Postby Babam » Mon Mar 14, 2011 4:40 pm UTC

KnightExemplar wrote:
Babam wrote:
KnightExemplar wrote:
How was trolling the Epilepsy Foundation and Raiding Hobo and Tumbler "Fighting for the People" ??? While Anonymous didn't exist at the time, I'm 100% certain that "An Hero" is the prototype for Anonymous as well. (MySpace Hacking and massive trolling)

"An Hero" a prototype for Anonymous? Sounds like you need to read some histories on ed and come back when you better understand what Anonymous is and how it came about. As long as there have been image boards, there have been Anonymous.


But people didn't start gathering together and doing high-profile actions in the name of Anonymous till after the "An Hero" incident IIRC. True: people were anonymous before then, but they weren't "The Anonymous". (And btw, the FBI always could subpoena your ISP to figure you out. So you never are technically anonymous online. The concept of being anonymous online is a bit of a misnomer...)

If you disagree, you're welcome to share your thoughts on the matter here.

EDIT: Ah, looked it up. An Hero is close to the time of the Hobo Raid, possibly after the Hobo Raid. Still, as an identity, Anonymous didn't really separate itself from /b/ till later. So I guess technically speaking... it was the /b/tards that caused "An Hero". Nevertheless, you cannot deny that Anonymous was born from /b/tards (or at least, they share a common ancestry). This is why I call "An Hero" to be the prototype of Anonymous. Its was a semi-organized attack on someone's MySpace account for the lulz.

EDIT2: Hmm, didn't realize that LUEsers also participated in "An Hero" in some extent... Interesting. Ahhh... the memories... thats why the CJC did what he did...

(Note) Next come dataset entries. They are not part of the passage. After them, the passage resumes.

Lemma quiet_Thread_Join t : is_Some (th_impl t) -> quiet (K := K) (Thread_Join t).
Proof using Type.
  intros [i Hi]. unfold Thread_Join. rewrite Hi. unfold Impl_Join. auto with quiet.
Qed.

Lemma quiet_Timer_Shutdown t : is_Some (th_impl (tm_thd t)) -> quiet (K := K) (Timer_Shutdown t).
Proof using Type.
  intros Hi. unfold Timer_Shutdown. destruct (tm_shutdown t); [apply quiet_ret|].
  apply quiet_bind; [by apply quiet_Thread_Join|]. intros thd. apply quiet_ret.
Qed.

Lemma spends_bind_slots {A B} (f : SlotTable -> outcome (A * SlotTable)) (g : A -> M (world K) B) a t w Q :
  f (w_slots w) = Ret (a, t) -> wspends (g a) (w_with_slots t w) Q -> wspends (on_slots f ≫= g) w Q.
Proof using Type. intros E Hg. unfold spends, wp, mbind, M_bind, on_slots in *. by rewrite E. Qed.

(** The threads are joined, and [Shutdown] goes on to the connections. *)
Lemma Shutdown_spends w :
  winv [] None w -> engine_ok alive_or_active (engine w) ->
  wspends Container_Shutdown w (fun _ w' o c => o = [] /\ c ++ engine_fds w' ≡ₚ engine_fds w ++ open_fds w /\
    w_conns w' = ∅ /\ ct_shutdown (w_ct w') = true /\ st_mgr (w_slots w') = [] /\ ct_mpscq (w_ct w') = [] /\
    pt_wf alive_or_active (ct_poll_thread (w_ct w')) /\ pt_wf alive_or_active (ct_back_thread (w_ct w'))).
Proof using Type.
  intros Hw (Esd & Hp & Hb & Hts & Htm). unfold Container_Shutdown. apply spends_bind_gets. unfold id. rewrite Esd.
  eapply spends_os_resources; [done|by apply shutdown_resources|].
  intros p o1 ? ? ? ? (-> & Hcl1 & -> & -> & Hj1 & Hs1).
  eapply spends_os_resources; [done|by apply shutdown_resources|].
  intros b o2 ? ? ? ? (-> & Hcl2 & -> & -> & Hj2 & Hs2).
  eapply (spends_bind _ _ _ _ _ (fun _ w' o c => o = [] /\ c = [] /\ exists o3, w' = w_with_os o3 w)).
  { destruct (ct_timer_thread (w_ct w)) as [t|]; [|apply spends_ret; split_and!; [done..|by exists o2]].
    destruct Htm as (_ & _ & Hi). eapply spends_os_quiet; [done|by apply quiet_Timer_Shutdown|].
    intros t' o3. apply spends_ret. split_and!; [done..|by exists o3]. }
  intros tm w' ? ? (-> & -> & o3 & ->).
  eapply spends_os_resources; [done|by apply join_threads_resources|].
  intros ts o4 ? ? ? ? (-> & -> & -> & ->).
  apply spends_bind_modify; [done|]. eapply spends_bind_slots; [reflexivity|].
  set (w5 := w_with_slots _ _). assert (down_to 0 w5) as Hd by (destruct (winv_down_to w Hw); by split).
  eapply (spends_bind _ _ _ _ _ (fun _ w' o c => o = [] /\ c ≡ₚ open_fds w /\ w_conns w' = ∅ /\ engine w' = engine w5)).
  { pose proof (shutdown_slots_spec (length (st_mgr (w_slots w))) 0 w5 Hd eq_refl) as Hsp.
    eapply wp_mono; [exact Hsp|]. cbn beta. intros _ w' (Hd' & He & Hl & t & Et & Ot & Pt).
    destruct (down_to_end w') as [Hc Hf]; [by rewrite Hl|]. exists t. split; [done|]. rewrite Hf, app_nil_r in Pt. done. }
  intros _ w6 op6 cl6 (-> & Hc & Hcn & He). eapply spends_bind_slots; [reflexivity|].
  apply spends_modify; [done|]. unfold engine in He. injection He as E1 E2 E3 E4 E5 E6.
  rewrite !app_nil_r. split; [done|]. cbn. rewrite E1, E2, E3. cbn.
  split_and!; [|done..|by unfold pt_wf; rewrite Hs1|by unfold pt_wf; rewrite Hs2].
  unfold engine_fds. cbn. rewrite E2, E3. cbn. rewrite <- Hcl1, <- Hcl2, Hc. solve_Permutation.
Qed.
(* ===== verification/ConnectionRace.v ===== *)
(** * Methods of one connection at the same time (src/linux/connection.cc)

    [Connection::Shutdown] tests and uses [_endpoint->_fd] without a lock, and so does
    [OnRecv]; the container calls them from its polling threads, from the timeout check, and
    from whoever closes an endpoint.  Here their statements are steps, taken in any order,
    on the one descriptor they share, in a process where others open sockets meanwhile. *)

From S2P Require Import Prelude.
From S2P Require Import Endpoint.

Local Open Scope Z_scope.

(** ** The shared state

    Sockets are named by the order in which they were opened; the connection's is 0.  A
    descriptor that was closed can be given to another socket. *)
Record shared_conn : Type := {
  sc_fd : Z;                        (* [_endpoint->_fd] *)
  sc_table : gmap Z nat;            (* the open descriptors of the process *)
  sc_next : nat;
  sc_rcv_mutex : option nat;        (* the thread that holds it *)
  sc_snd_mutex : option nat;
  sc_closed : list nat;             (* the sockets closed, in order *)
  sc_notified : nat;                (* calls of [OnClosed] *)
  sc_delivered : list nat;          (* the sockets the connection read from *)
}.

Definition sc_with_fd (fd : Z) (s : shared_conn) : shared_conn :=
  {| sc_fd := fd; sc_table := sc_table s; sc_next := sc_next s; sc_rcv_mutex := sc_rcv_mutex s;
     sc_snd_mutex := sc_snd_mutex s; sc_closed := sc_closed s; sc_notified := sc_notified s; sc_delivered := sc_delivered s |}.
Definition sc_with_table (t : gmap Z nat) (n : nat) (closed : list nat) (s : shared_conn) : shared_conn :=
  {| sc_fd := sc_fd s; sc_table := t; sc_next := n; sc_rcv_mutex := sc_rcv_mutex s;
     sc_snd_mutex := sc_snd_mutex s; sc_closed := closed; sc_notified := sc_notified s; sc_delivered := sc_delivered s |}.
Definition sc_with_mutexes (r m : option nat) (s : shared_conn) : shared_conn :=
  {| sc_fd := sc_fd s; sc_table := sc_table s; sc_next := sc_next s; sc_rcv_mutex := r;
     sc_snd_mutex := m; sc_closed := sc_closed s; sc_notified := sc_notified s; sc_delivered := sc_delivered s |}.
Definition sc_with_log (n : nat) (d : list nat) (s : shared_conn) : shared_conn :=
  {| sc_fd := sc_fd s; sc_table := sc_table s; sc_next := sc_next s; sc_rcv_mutex := sc_rcv_mutex s;
     sc_snd_mutex := sc_snd_mutex s; sc_closed := sc_closed s; sc_notified := n; sc_delivered := d |}.

(** ** The statements *)

Inductive action : Type :=
  | CheckOnline                     (* if (!_endpoint->IsOnline()) return; *)
  | LoadFd                          (* the argument (int)_endpoint->_fd *)
  | ShutdownSocket                  (* raptor_set_socket_shutdown(fd) *)
  | SetInvalid                      (* _endpoint->_fd = uint64_t(~0) *)
  | NotifyClosed                    (* _service->OnClosed(_endpoint, ev) *)
  | LockRcv | UnlockRcv             (* _rcv_mutex, around the buffer it guards *)
  | LockSnd | UnlockSnd
  | RecvSocket.                     (* ::recv(fd, ...), its bytes given to the service *)

#[export] Instance action_eq_dec : EqDecision action.
Proof. solve_decision. Defined.

(** [Shutdown]; the statements between that touch nothing of this state are left out. *)
Definition Shutdown_code (notify : bool) : list action :=
  [CheckOnline; LoadFd; ShutdownSocket; SetInvalid] ++ (if notify then [NotifyClosed] else []) ++
  [LockRcv; UnlockRcv; LockSnd; UnlockSnd].

(** [OnRecv], with [rounds] rounds of its loop. *)
Definition OnRecv_code (rounds : nat) : list action :=
  [LockRcv] ++ mjoin (replicate rounds [LoadFd; RecvSocket]) ++ [UnlockRcv].

(** A thread: the statements it has left, and the argument it has evaluated. *)
Record thread_at : Type := {
  ta_code : list action;
  ta_arg : Z;
}.

Definition online (fd : Z) : bool := negb (fd =? -1) && negb (fd =? 0).

Lemma online_IsOnline (ep : EndpointImpl) (fd : Z) :
  -1 <= fd < 2 ^ 31 -> ei_fd ep = u64 fd -> IsOnline ep = online fd.
Proof.
  intros Hfd E. unfold IsOnline, online, InvalidFd. rewrite E. destruct (Z.eq_dec fd (-1)) as [->|Hn]; [done|].
  unfold u64. rewrite wrap_small by lia. rewrite (proj2 (Z.eqb_neq fd (-1))) by done.
  destruct (Z.eqb_spec fd 0) as [->|H0]; [done|]. cbn. rewrite (proj2 (Z.eqb_neq _ _)), (proj2 (Z.ltb_lt _ _)); [done|lia|].
  vm_compute. lia.
Qed.

(** [raptor_set_socket_shutdown]: nothing for a negative number; [close] fails for a number
    that is not open. *)
Definition close_socket (fd : Z) (s : shared_conn) : shared_conn :=
  if fd <? 0 then s else
  match sc_table s !! fd with
  | Some sock => sc_with_table (base.delete fd (sc_table s)) (sc_next s) (sc_closed s ++ [sock]) s
  | None => s
  end.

Anonymous and /b/ have always been synonymous, the identity and "lore" of Anon has existed for as long as /b/ has. Now Anonymous as a hacktivist counter culture save the people group, they didn't really arise until Operation ChanLOLogy. Anonymous always has and always be a part of /b/tard culture, for the most part they are exactly the same. In the end all credit goes to the collective, so fringe groups within the collective might as well be the same as the whole.